* EXERCISE *
Transcribe exactly everything in the data below from the line containing "induction k as [|k [IHv IHi]]." down to the line containing "rewrite next_card_visible. split;", both lines included and nothing further.

* MATERIALS PROVIDED *
* * * * * * * * *

Lemma process_user_stopped_armed m n d :
  process_frame (Gate true m n true) UserStoppedSpeakingFrame d
  = (Gate true true 0 true, [(UserStoppedSpeakingFrame, d)]).
Proof. done. Qed.

Lemma process_user_stopped_unarmed n d :
  process_frame (Gate true false n false) UserStoppedSpeakingFrame d
  = (Gate true false n false, [(UserStoppedSpeakingFrame, d)]).
Proof. done. Qed.

Lemma process_bot_stopped m n s d :
  process_frame (Gate true m n s) BotStoppedSpeakingFrame d
  = (Gate true false n false, [(BotStoppedSpeakingFrame, d)]).
Proof. done. Qed.

(** C5: an enabled gate that processes caller-started, caller-stopped, N raw
    audio frames and assistant-stopped drops all N audio frames (they are
    counted, and only the three control frames come out) and forwards the
    audio that arrives after assistant-stopped; on a reachable gate with no
    caller-started event since the last reset, a caller-stopped event mutes
    nothing and the audio after it is forwarded. *)
Theorem turn_gate_sequence g0 g1 (audio after : list pushed) d1 d2 d3 :
  _enabled g0 = true ->
  all_raw_audio audio ->
  all_raw_audio after ->
  reachable g1 ->
  _enabled g1 = true ->
  _saw_user_since_enable g1 = false ->
  let turn := [(UserStartedSpeakingFrame, d1); (UserStoppedSpeakingFrame, d2)] ++ audio in
  (snd (run g0 turn) = [(UserStartedSpeakingFrame, d1); (UserStoppedSpeakingFrame, d2)]
   /\ _mute (fst (run g0 turn)) = true
   /\ _dropped (fst (run g0 turn)) = Z.of_nat (length audio))
  /\ snd (run g0 (turn ++ [(BotStoppedSpeakingFrame, d3)] ++ after))
     = [(UserStartedSpeakingFrame, d1); (UserStoppedSpeakingFrame, d2);
        (BotStoppedSpeakingFrame, d3)] ++ after
  /\ run g1 ((UserStoppedSpeakingFrame, d2) :: after)
     = (g1, (UserStoppedSpeakingFrame, d2) :: after).
Proof.
  intros He Ha Hb Hr He1 Hs1 turn.
  assert (Hturn : run g0 turn =
    (Gate true true (Z.of_nat (length audio)) true,
     [(UserStartedSpeakingFrame, d1); (UserStoppedSpeakingFrame, d2)])).
  { unfold turn. destruct g0 as [e m n s]. simpl in He. subst e.
    cbn [run app]. rewrite process_user_started, process_user_stopped_armed.
    rewrite (run_audio_muted 0 true audio Ha). by rewrite Z.add_0_l. }
  split; [by rewrite Hturn|]. split.
  - rewrite run_app, Hturn. cbn [run app fst snd].
    rewrite process_bot_stopped.
    by rewrite (run_audio_open _ false after Hb).
  - pose proof (reachable_mute_armed g1 Hr) as Hm.
    destruct g1 as [e m n s]. simpl in *. subst e s.
    destruct m; [by specialize (Hm eq_refl)|].
    rewrite process_user_stopped_unarmed.
    by rewrite (run_audio_open n false after Hb).
Qed.
(** X2: From a cursor within the projection, a step forward and a step back
    (or back, then forward) return to the same card, answer hidden. *)
Theorem navigation_round_trip (s : FlashcardState) :
  0 <= current_index s < len (visible_flashcards s) ->
  previous_card (next_card s) = set_show_answer s false
  /\ next_card (previous_card s) = set_show_answer s false.
Proof.
  intros Hi.
  assert (Hne : visible_flashcards s <> [])
    by (intros He; rewrite He in Hi; cbn in Hi; lia).
  split.
  - rewrite previous_card_step by (now rewrite next_card_visible).
    rewrite next_card_visible, (next_card_step s Hne). simpl current_index.
    rewrite Zminus_mod_idemp_l.
    replace (current_index s + 1 - 1) with (current_index s) by lia.
    rewrite (Z.mod_small (current_index s)) by exact Hi. reflexivity.
  - rewrite next_card_step by (now rewrite previous_card_visible).
    rewrite previous_card_visible, (previous_card_step s Hne).
    simpl current_index. rewrite Zplus_mod_idemp_l.
    replace (current_index s - 1 + 1) with (current_index s) by lia.
    rewrite (Z.mod_small (current_index s)) by exact Hi. reflexivity.
Qed.

(** X3: The ends of the projection are joined: forward from the last card is
    the first, back from the first is the last. *)
Theorem navigation_wraps (s : FlashcardState) :
  visible_flashcards s <> [] ->
  (current_index s = len (visible_flashcards s) - 1 ->
   current_index (next_card s) = 0)
  /\ (current_index s = 0 ->
      current_index (previous_card s) = len (visible_flashcards s) - 1).
Proof.
  intros Hne. pose proof (len_pos _ Hne) as Hpos.
  rewrite (next_card_step s Hne), (previous_card_step s Hne).
  simpl current_index. split; intros ->.
  - replace (len (visible_flashcards s) - 1 + 1)
      with (len (visible_flashcards s)) by lia.
    now apply Z.mod_same, Z.neq_sym, Z.lt_neq.
  - replace (0 - 1)
      with (len (visible_flashcards s) - 1 + (-1) * len (visible_flashcards s))
      by lia.
    rewrite Z.mod_add by lia. apply Z.mod_small. lia.
Qed.

Lemma next_card_iter (k : nat) (s : FlashcardState) :
  0 <= current_index s < len (visible_flashcards s) ->
  visible_flashcards (Nat.iter k next_card s) = visible_flashcards s
  /\ current_index (Nat.iter k next_card s)
     = (current_index s + Z.of_nat k) mod len (visible_flashcards s).
Proof.
  intros Hi.
  assert (Hne : visible_flashcards s <> [])
    by (intros He; rewrite He in Hi; cbn in Hi; lia).
  induction k as [|k [IHv IHi]].
  - simpl. split; [reflexivity|]. rewrite Z.add_0_r.
    symmetry. now apply Z.mod_small.
  - change (Nat.iter (S k) next_card s)
      with (next_card (Nat.iter k next_card s)).
    rewrite next_card_visible. split; [exact IHv|].
    rewrite next_card_step by (now rewrite IHv).
    simpl current_index. rewrite IHv, IHi, Zplus_mod_idemp_l.
    f_equal. lia.
Qed.
(** * Intrusive doubly-linked lists and rings (gVisor [ilist] instantiations)

    A shallow embedding of [stringList], [stringEntry] and the [stringRing*]
    functions of [pkg/sentry/fsimpl/gofer/string_list.go].  The other
    instantiations in the repository ([waiterList], [groPacketList], ...) are
    the same code with the element type renamed, so one embedding covers them.

    Go pointers are modelled as optional addresses into two typed stores, one
    for list elements and one for list headers.  Every operation is a
    computation in a state-and-failure monad: it threads the stores and fails
    where the Go code would dereference [nil]. *)

From stdpp Require Import gmap list fin_maps.
From Stdlib Require Import ZArith Lia.

#[local] Set Warnings "-clear-no-such-hyp".

(** ** Data model *)

(** An address of a live object; a pointer is [None] for Go's [nil]. *)
Abbreviation addr := positive (only parsing).
Abbreviation ptr := (option positive) (only parsing).

(** [type stringEntry struct { next, prev *stringListElem }].  The element
    type embeds its entry and [linkerFor] is the identity, so an element is
    identified with its entry. *)
Record stringEntry := Entry { next : ptr; prev : ptr }.

(** [type stringList struct { head, tail *stringListElem }]. *)
Record stringList := ListHdr { head : ptr; tail : ptr }.

(** The two typed stores.  [*stringListElem] and [*stringList] are different
    pointer types, so an element never aliases a list header; two list
    pointers, or two element pointers, may alias. *)
Record state := State {
  elems : gmap positive stringEntry;
  lists : gmap positive stringList
}.

Global Instance stringEntry_eq_dec : EqDecision stringEntry.
Proof. solve_decision. Defined.
Global Instance stringList_eq_dec : EqDecision stringList.
Proof. solve_decision. Defined.
Global Instance state_eq_dec : EqDecision state.
Proof. solve_decision. Defined.

(** ** The monad of list operations

    [None] stands for a run that does not return normally: a [nil] (or
    dangling) dereference, or a loop that used up its fuel. *)
Definition M (A : Type) : Type := state → option (A * state).

Global Instance M_ret : MRet M := λ A a σ, Some (a, σ).
Global Instance M_bind : MBind M := λ A B k m σ,
  match m σ with
  | Some (a, σ') => k a σ'
  | None => None
  end.

(** The state a run ends in, and the value it returns. *)
Definition exec {A} (m : M A) (σ : state) : option state := snd <$> m σ.
Definition eval {A} (m : M A) (σ : state) : option A := fst <$> m σ.

(** Reading and writing the object a pointer refers to. *)
Definition deref (e : ptr) : M stringEntry := λ σ,
  match e with
  | Some a => match elems σ !! a with Some en => Some (en, σ) | None => None end
  | None => None
  end.

Definition assign (e : ptr) (en : stringEntry) : M unit := λ σ,
  match e with
  | Some a =>
      match elems σ !! a with
      | Some _ => Some (tt, State (<[a := en]> (elems σ)) (lists σ))
      | None => None
      end
  | None => None
  end.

* * * * * * * * *

* WRITTEN SOLUTION *
  induction k as [|k [IHv IHi]].
  - simpl. split; [reflexivity|]. rewrite Z.add_0_r.
    symmetry. now apply Z.mod_small.
  - change (Nat.iter (S k) next_card s)
      with (next_card (Nat.iter k next_card s)).
    rewrite next_card_visible. split; [exact IHv|].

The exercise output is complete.